Inoltre riteniamo che il dibattito non possa fermarsi all’analisi delle scelte compiute in passato. Occorre guardare al futuro del nostro litorale.
Ad oggi l’unico dato certo è che entro il 30 settembre 2027 dovranno essere espletate le nuove procedure di affidamento delle concessioni demaniali marittime previste dalla normativa nazionale.
Esiste però una proposta che prevede una proroga di sei anni delle concessioni nelle regioni colpite dagli eventi calamitosi legati al ciclone Harry. Si tratta di un’ipotesi che potrebbe modificare lo scenario attuale, ma che ad oggi non rappresenta ancora una certezza normativa.
In ogni caso il Piano di Utilizzo del Demanio Marittimo dovrà essere aggiornato o in vista della necessità delle proroghe per ottenere i finanziamenti della ricostruzione per i danni causati dal ciclone Harry o in vista delle gare per rifldefinire il piano concessorio.
In primis quindi sarà necessario, come chiesto da più parti, congelare la richiesta di nuove concessioni in ottemperanza alle osservazioni e criticità rappresentate dai cittadini ed in attesa di chiarezza del nuovo quadro normativo.
Sarà necessario ridefinire con precisione quali zone e ambiti possano continuare a essere oggetto di concessione e quali invece richiedano misure di tutela e salvaguardia.
Su tutto questo, però, registriamo il silenzio dell’Amministrazione comunale.
Pozzallo ha bisogno di una visione per il proprio litorale, di pianificazione ed una programmazione accurata, non di rincorrere le emergenze o di scaricare responsabilità.
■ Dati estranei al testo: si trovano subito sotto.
Lemma tryTransition_ok cb now : cb_ok cb -> cb_ok (tryTransition cb now).
Proof.
  intros [Ht Hr Hm Hs Hf Hc]. unfold tryTransition. destruct (state cb) eqn:E; [by split; rewrite ?E; auto| |].
  - destruct (_ <=? _); [cb_solve|by split; rewrite ?E].
  - destruct (_ && _); [cb_solve|by split; rewrite ?E].
Qed.

Lemma beforeRequest_ok cb now : cb_ok cb -> cb_ok (fst (beforeRequest cb now)).
Proof.
  intros Hok. unfold beforeRequest. pose proof (tryTransition_ok cb now Hok) as Hok'.
  destruct (state (tryTransition cb now)) eqn:E; [done..|].
  destruct (_ <=? _) eqn:Hh; [done|]. destruct Hok' as [Ht Hr Hm Hs Hf Hc]. cb_solve.
Qed.

Lemma count_ok cb now f : cb_ok cb -> cb_ok (count cb now f).
Proof. intros [Ht Hr Hm Hs Hf Hc]. by split. Qed.

Lemma recordOutcome_ok cb now err : cb_ok cb -> cb_ok (recordOutcome cb now err).
Proof.
  intros Hok. unfold recordOutcome.
  pose proof (count_ok cb now (isBackendFailure err) Hok) as Hok'.
  generalize dependent (count cb now (isBackendFailure err)). intros cb' [Ht Hr Hm Hs Hf Hc]. clear Hok. destruct err as [e|].
  - destruct (negb _).
    + destruct (bool_decide (state cb' = CBHalfOpen)) eqn:E; cbn [andb].
      * apply bool_decide_eq_true in E. destruct (_ <? _) eqn:Hl; [|by split].
        split; cbn; rewrite ?E; try done; lia.
      * by split.
    + destruct (state cb') eqn:E; [destruct (_ <=? _) eqn:Hl|..]; split; cbn; try done; lia.
  - destruct (state cb') eqn:E; [| |]; split; cbn; try done; try lia; by rewrite E.
Qed.

Lemma begin_call_fst b cb m now : fst (begin_call b cb m now) = fst (beforeRequest cb now).
Proof. unfold begin_call. by destruct (beforeRequest cb now) as [cb' [e|]]. Qed.

Lemma exec_ok b s e : cb_ok (fst s) -> cb_ok (fst (exec b s e)).
Proof.
  destruct s as [cb n], e as [m now|now err|now|now]; cbn; intros Hok.
  - pose proof (begin_call_fst b cb m now) as Hf.
    destruct (begin_call b cb m now) as [cb' [err|]]; cbn in *; subst; by apply beforeRequest_ok.
  - destruct n; [done|]. by apply recordOutcome_ok.
  - by apply tryTransition_ok.
  - destruct Hok. by split.
Qed.

Lemma execs_inv b (P : system -> Prop) :
  (forall s e, P s -> P (exec b s e)) -> forall es s, P s -> P (execs b s es).
Proof. intros Hp es. induction es as [|e es IH]; intros s Hs; [done|]. by apply IH, Hp. Qed.

(** Whatever the interleaving of requests, their outcomes and observations, a breaker
    built by [NewCircuitBreaker] keeps its probe slots between 0 and the configured
    maximum and is closed only below the failure threshold. *)
Theorem breaker_invariant b cfg cb es :
  NewCircuitBreaker cfg = Some cb -> cb_ok (fst (execs b (cb, 0%nat) es)).
Proof.
  intros [Hok _]%NewCircuitBreaker_ok.
  apply (execs_inv b (fun s => cb_ok (fst s))); [intros s e; apply exec_ok|done].
Qed.

Definition test_cfg : CBConfig := {|
  FailureThreshold := 2; RecoveryTimeout := 0; HalfOpenMaxRequests := 0; cb_Enabled := true |}.

Definition test_cb : circuitBreaker := default
  {| cb_cfg := test_cfg; state := CBOpen; lastFailure := 0; failures := 0; halfAllowed := 0;
     stateChanged := 0; window := ∅ |} (NewCircuitBreaker test_cfg).

Lemma breaker_invariant_witness :
  cb_ok (fst (execs {| generation_bound := false; supports_ssec := false |} (test_cb, 0%nat)
    [EBegin Get 1; EBegin Put 2; EEnd 3 (Some (NewError "io")); EEnd 4 (Some (NewError "io"))])).
Proof. by apply (breaker_invariant _ test_cfg). Defined.

(** *** Opening *)

Definition outcomes (cb : circuitBreaker) (l : list (time * option error)) : circuitBreaker :=
  fold_left (fun cb o => recordOutcome cb (fst o) (snd o)) l cb.

(** The breaker opens exactly at the threshold: a closed breaker that sees only backend
    failures is closed as long as their number, with those already counted, is below the
    threshold, and open from then on. *)
Theorem opens_at_threshold l cb :
  cb_ok cb -> state cb = CBClosed ->
  (forall o, o ∈ l -> isBackendFailure (snd o) = true) ->
  state (outcomes cb l) =
    if failures cb + Z.of_nat (length l) <? FailureThreshold (cb_cfg cb) then CBClosed else CBOpen.
Proof.
  revert cb. induction l as [|[now err] l IH]; intros cb Hok Hst Hall.
  - pose proof (cb_closed _ Hok Hst).
    replace (_ <? _) with true; [done|symmetry; apply Z.ltb_lt; cbn [length]; lia].
  - assert (isBackendFailure err = true) as He by (apply (Hall (now, err)); by left).
    assert (forall o, o ∈ l -> isBackendFailure (snd o) = true) as Hall' by (intros o Ho; apply Hall; by right).
    cbn [outcomes fold_left fst snd]. fold (outcomes (recordOutcome cb now err) l).
    pose proof (recordOutcome_ok cb now err Hok) as Hok'.
    assert (failures (recordOutcome cb now err) = failures cb + 1 /\
            cb_cfg (recordOutcome cb now err) = cb_cfg cb /\
            state (recordOutcome cb now err) =
              if FailureThreshold (cb_cfg cb) <=? failures cb + 1 then CBOpen else CBClosed) as (Hf & Hc & Hs).
    { unfold recordOutcome. rewrite He. destruct err as [err|]; [|discriminate He]. cbn. rewrite Hst. by destruct (_ <=? _). }
    destruct (Z.leb_spec (FailureThreshold (cb_cfg cb)) (failures cb + 1)) as [Hle|Hlt].
    + replace (_ <? _) with false by (symmetry; apply Z.ltb_ge; cbn [length]; lia).
      clear Hok' Hf Hc Hok Hst. revert Hs Hall'. generalize (recordOutcome cb now err).
      clear. induction l as [|[now err] l IH]; intros cb Hs Hall; [done|]. cbn.
      apply IH; [|intros o Ho; apply Hall; by right].
      assert (isBackendFailure err = true) as He by (apply (Hall (now, err)); by left).
      unfold recordOutcome. rewrite He. destruct err as [err|]; [|discriminate He]. cbn. by rewrite Hs.
    + rewrite IH, Hf, Hc by done.
      replace (failures cb + Z.of_nat (length ((now, err) :: l)))
        with (failures cb + 1 + Z.of_nat (length l)) by (cbn [length]; lia). done.
Qed.

Lemma opens_at_threshold_witness :
  state (outcomes test_cb [(1, Some (NewError "io")); (2, Some (NewError "io"))]) = CBOpen.
Proof.
  rewrite (opens_at_threshold [(1, Some (NewError "io")); (2, Some (NewError "io"))] test_cb).
  - reflexivity.
  - by apply (NewCircuitBreaker_ok test_cfg).
  - reflexivity.
  - intros o Ho. rewrite !elem_of_cons in Ho. by destruct Ho as [->|[->|Ho%not_elem_of_nil]].
Defined.

(** Client and object-state errors cannot open the breaker: a closed breaker stays
    closed through any outcomes that are successes or expected storage errors, and
    failures counted before a success are forgotten by it. *)
Theorem client_errors_never_open l cb :
  state cb = CBClosed -> (forall o, o ∈ l -> isBackendFailure (snd o) = false) ->
  state (outcomes cb l) = CBClosed /\
  failures (outcomes cb l) = if existsb (fun o => negb (bool_decide (is_Some (snd o)))) l
                             then 0 else failures cb.
Proof.
  revert cb. induction l as [|[now err] l IH]; intros cb Hst Hall; [done|].
  assert (isBackendFailure err = false) as He by (apply (Hall (now, err)); by left).
  cbn [outcomes fold_left fst snd]. fold (outcomes (recordOutcome cb now err) l).
  destruct (IH (recordOutcome cb now err)) as [Hs Hf].
  - unfold recordOutcome. rewrite He. destruct err; cbn; by rewrite Hst.
  - intros o Ho. apply Hall. by right.
  - split; [done|]. rewrite Hf. cbn. unfold recordOutcome. rewrite He.
    destruct err; cbn; rewrite Hst; cbn; by destruct (existsb _ l).
Qed.

Lemma client_errors_never_open_witness :
  state (outcomes test_cb [(1, Some (Sentinel StorageErrNotFound)); (2, None)]) = CBClosed /\
  failures (outcomes test_cb [(1, Some (Sentinel StorageErrNotFound)); (2, None)]) = 0.
Proof.
  apply (client_errors_never_open [(1, Some (Sentinel StorageErrNotFound)); (2, None)] test_cb).
  - reflexivity.
  - intros o Ho. rewrite !elem_of_cons in Ho. by destruct Ho as [->|[->|Ho%not_elem_of_nil]].
Defined.

(** *** Open and half-open *)

(** While open, the breaker fails fast: until the recovery time has passed since it
    opened, no interleaving of requests starts a backend call or changes the state,
    late outcomes of earlier calls included. *)
Theorem open_fails_fast b cb n es :
  state cb = CBOpen ->
  (forall e, e ∈ es -> event_time e - lastFailure cb < RecoveryTimeout (cb_cfg cb)) ->
  let s := execs b (cb, n) es in
  state (fst s) = CBOpen /\ lastFailure (fst s) = lastFailure cb /\ (snd s <= n)%nat /\
  (forall m now, now - lastFailure cb < RecoveryTimeout (cb_cfg cb) ->
     snd (begin_call b (fst s) m now) = Some (Sentinel ErrBackendUnavailable)).
Proof.
  intros Hst Hes.
  assert (forall cb' t, state cb' = CBOpen -> lastFailure cb' = lastFailure cb -> cb_cfg cb' = cb_cfg cb ->
    t - lastFailure cb < RecoveryTimeout (cb_cfg cb) -> tryTransition cb' t = cb') as Htry.
  { intros cb' t Hs Hl Hc Ht. unfold tryTransition. rewrite Hs, Hl, Hc.
    by destruct (Z.leb_spec (RecoveryTimeout (cb_cfg cb)) (t - lastFailure cb)); [lia|]. }
  assert (forall es cb' n', state cb' = CBOpen -> lastFailure cb' = lastFailure cb ->
    cb_cfg cb' = cb_cfg cb -> (n' <= n)%nat ->
    (forall e, e ∈ es -> event_time e - lastFailure cb < RecoveryTimeout (cb_cfg cb)) ->
    let s := execs b (cb', n') es in
    state (fst s) = CBOpen /\ lastFailure (fst s) = lastFailure cb /\ cb_cfg (fst s) = cb_cfg cb /\
    (snd s <= n)%nat) as Hrun.
  { clear es Hes. induction es as [|e es IH]; intros cb' n' Hs Hl Hc Hn Hes; [done|].
    assert (event_time e - lastFailure cb < RecoveryTimeout (cb_cfg cb)) as He by (apply Hes; by left).
    assert (forall e, e ∈ es -> event_time e - lastFailure cb < RecoveryTimeout (cb_cfg cb)) as Hes'
      by (intros e' He'; apply Hes; by right).
    destruct e as [m t|t err|t|t]; cbn in He; cbn -[tryTransition begin_call recordOutcome].
    - unfold begin_call, beforeRequest. rewrite (Htry cb' t), Hs by done. by apply IH.
    - destruct n' as [|n']; [by apply IH|].
      apply IH; try done; try lia; unfold recordOutcome; destruct err; cbn -[isBackendFailure];
        rewrite ?Hs; try done; destruct (negb _); cbn; rewrite ?Hs; done.
    - rewrite (Htry cb' t) by done. by apply IH.
    - by apply IH. }
  cbv zeta. destruct (Hrun es cb n Hst eq_refl eq_refl (le_n n) Hes) as (Hs & Hl & Hc & Hn).
  split; [done|]. split; [done|]. split; [done|]. intros m now Hnow.
  unfold begin_call, beforeRequest. by rewrite (Htry _ now), Hs.
Qed.

Definition open_cb : circuitBreaker :=
  outcomes test_cb [(1, Some (NewError "io")); (2, Some (NewError "io"))].

Lemma open_fails_fast_witness :
  let s := execs {| generation_bound := true; supports_ssec := true |} (open_cb, 1%nat)
             [EBegin Get 3; EEnd 4 None; EState 5] in
  state (fst s) = CBOpen /\ lastFailure (fst s) = lastFailure open_cb /\ (snd s <= 1)%nat /\
  (forall m now, now - lastFailure open_cb < RecoveryTimeout (cb_cfg open_cb) ->
     snd (begin_call {| generation_bound := true; supports_ssec := true |} (fst s) m now) =
       Some (Sentinel ErrBackendUnavailable)).
Proof.
  apply (open_fails_fast {| generation_bound := true; supports_ssec := true |} open_cb 1
           [EBegin Get 3; EEnd 4 None; EState 5]).
  - by vm_compute.
  - assert (lastFailure open_cb = 2) as -> by (vm_compute; reflexivity).
    assert (RecoveryTimeout (cb_cfg open_cb) = 30000000000) as -> by (vm_compute; reflexivity).
    intros e He. rewrite !elem_of_cons in He.
    destruct He as [->|[->|[->|He]]]; cbn; [lia..|by apply not_elem_of_nil in He].
Defined.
Ha bisogno di un nuovo Piano del Demanio Marittimo costruito con trasparenza, partecipazione e dati aggiornati, capace di coniugare tutela dell’ambiente, fruizione pubblica delle spiagge, accessibilità, maggiori tutele per le persone con disabilità e sviluppo economico.
Auspichiamo dunque che ci si muova al più presto per aggiornare il piano di utilizzo del demanio marittimo in vista delle prossime scadenze normative e tecnico-procedurali.
È questa la sfida che abbiamo davanti. Ed è su questa sfida che continueremo a chiedere risposte e ad avanzare proposte nell’interesse della città.